Exercise description:
Use the entries below and reproduce exactly the lines from the one containing "[_unique_name] from the" down to the one containing "destruct (returncode =?", both of them included.
--- Data shown Enclosed Below ---
(** X20. v3.py starts whenever no simulation runs, the project folder
    exists and both coordinate fields are numeric, and only then: there
    is no range check on the coordinates, and the altitude and speed
    fields are passed on without being looked at. *)
Theorem v3_start_accepts is_running is_dir pd lat_v lon_v alt_v speed_v :
  (exists pd' lat' lon' alt' speed' w,
     V3Start._start is_running is_dir pd lat_v lon_v alt_v speed_v =
       Started pd' lat' lon' alt' speed' w) <->
  is_running = false /\ strip pd <> "" /\ is_dir (strip pd) = true /\
  is_Some (float_of_str (strip (replace_comma lat_v))) /\
  is_Some (float_of_str (strip (replace_comma lon_v))).
Proof.
  split.
  - intros (pd' & lat' & lon' & alt' & speed' & w & Hs).
    apply start_started in Hs
      as (? & -> & ? & ? & _ & _ & la & lo & Hla & Hlo & _).
    rewrite Hla, Hlo. eauto.
  - intros (-> & Hne & Hdir & [la Hla] & [lo Hlo]).
    unfold V3Start._start. rewrite decide_False, Hdir by done. simpl.
    unfold float_of_text. rewrite Hla, Hlo, !py_bind_ret.
    destruct (la <? lo)%float; eauto 10.
Qed.
End StartClaims.

(** ** The conversion driver and the altitude channel *)

Section DriverFurther.
Context `{PF : PyFloat}.

(** X21. A conversion that reports success names a file that was not
    in the output directory before and is there afterwards, chosen by
    [_unique_name] from the log's stem.  After the external tool that
    file holds what the tool left in [track.kml], and [track.kml] is gone
    unless both the rename and the unlink failed; after the fallback it
    holds a fallback track. *)
Theorem run_success_names_new_file tool rename_ok unlink_ok ulg_name ulog dir msg dir' :
  run tool rename_ok unlink_ok ulg_name ulog dir = (Success msg, dir') ->
  exists tgt,
    _unique_name (S (size (dom dir))) (dom dir) (stem ulg_name +:+ ".kml") = Some tgt /\
    dir !! tgt = None /\
    (msg = "KML created: " +:+ tgt /\
     is_Some (dir !! "track.kml") /\ dir' !! tgt = dir !! "track.kml" /\
     (rename_ok || unlink_ok = true -> dir' !! "track.kml" = None)
     \/
     msg = "KML created (fallback): " +:+ tgt /\
     exists k, dir' !! tgt = Some (FallbackTrack k) /\ ls_coords k <> []).
Proof.
  unfold run. set (base := stem ulg_name +:+ ".kml").
  destruct tool as [returncode|e]; [|discriminate].
  pose proof (unique_name_fresh (S (size (dom dir))) (dom dir) base) as Hfresh.
  destruct (_unique_name (S (size (dom dir))) (dom dir) base) as [tgt|];
    [|destruct (if returncode =? 0 then _ else _); discriminate].
  specialize (Hfresh tgt eq_refl). apply not_elem_of_dom in Hfresh.
  destruct (if returncode =? 0 then dir !! "track.kml" else None) as [produced|] eqn:Htool.
  - intros [= <- <-]. exists tgt. split; [done|]. split; [done|]. left.
    assert (dir !! "track.kml" = Some produced) as Hprod.
    { destruct (returncode =? 0); [done|discriminate]. }
    assert (tgt <> "track.kml") as Hne by (intros ->; congruence).
    rewrite Hprod. split_and!; [done|by eexists| |].
    + destruct rename_ok; [|destruct unlink_ok].
      * by rewrite lookup_insert_eq.
      * by rewrite lookup_delete_ne, lookup_insert_eq.
      * by rewrite lookup_insert_eq.
    + destruct rename_ok; [|destruct unlink_ok]; simpl; intros Hok.
      * by rewrite lookup_insert_ne, lookup_delete_eq.
      * by rewrite lookup_delete_eq.
      * discriminate.
  - destruct ulog as [data_list|e]; [|discriminate].
    unfold _fallback_ulog_to_kml, extract_track.
    destruct (select_topic data_list) as [[d [lat|] [lon|] alt scale]|];
      try discriminate.
    destruct (extract_coords lat lon alt scale 5) as [[|c coords]|e];
      simpl; try discriminate.
    intros [= <- <-]. exists tgt. split; [done|]. split; [done|]. right.
    split; [done|]. eexists. by rewrite lookup_insert_eq.
Qed.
--- End of Enclosed Data shown ---
Result for this exercise:
    [_unique_name] from the log's stem.  After the external tool that
    file holds what the tool left in [track.kml], and [track.kml] is gone
    unless both the rename and the unlink failed; after the fallback it
    holds a fallback track. *)
Theorem run_success_names_new_file tool rename_ok unlink_ok ulg_name ulog dir msg dir' :
  run tool rename_ok unlink_ok ulg_name ulog dir = (Success msg, dir') ->
  exists tgt,
    _unique_name (S (size (dom dir))) (dom dir) (stem ulg_name +:+ ".kml") = Some tgt /\
    dir !! tgt = None /\
    (msg = "KML created: " +:+ tgt /\
     is_Some (dir !! "track.kml") /\ dir' !! tgt = dir !! "track.kml" /\
     (rename_ok || unlink_ok = true -> dir' !! "track.kml" = None)
     \/
     msg = "KML created (fallback): " +:+ tgt /\
     exists k, dir' !! tgt = Some (FallbackTrack k) /\ ls_coords k <> []).
Proof.
  unfold run. set (base := stem ulg_name +:+ ".kml").
  destruct tool as [returncode|e]; [|discriminate].
  pose proof (unique_name_fresh (S (size (dom dir))) (dom dir) base) as Hfresh.
  destruct (_unique_name (S (size (dom dir))) (dom dir) base) as [tgt|];
    [|destruct (if returncode =? 0 then _ else _); discriminate].
  specialize (Hfresh tgt eq_refl). apply not_elem_of_dom in Hfresh.
  destruct (if returncode =? 0 then dir !! "track.kml" else None) as [produced|] eqn:Htool.
  - intros [= <- <-]. exists tgt. split; [done|]. split; [done|]. left.
    assert (dir !! "track.kml" = Some produced) as Hprod.
    { destruct (returncode =? 0); [done|discriminate]. }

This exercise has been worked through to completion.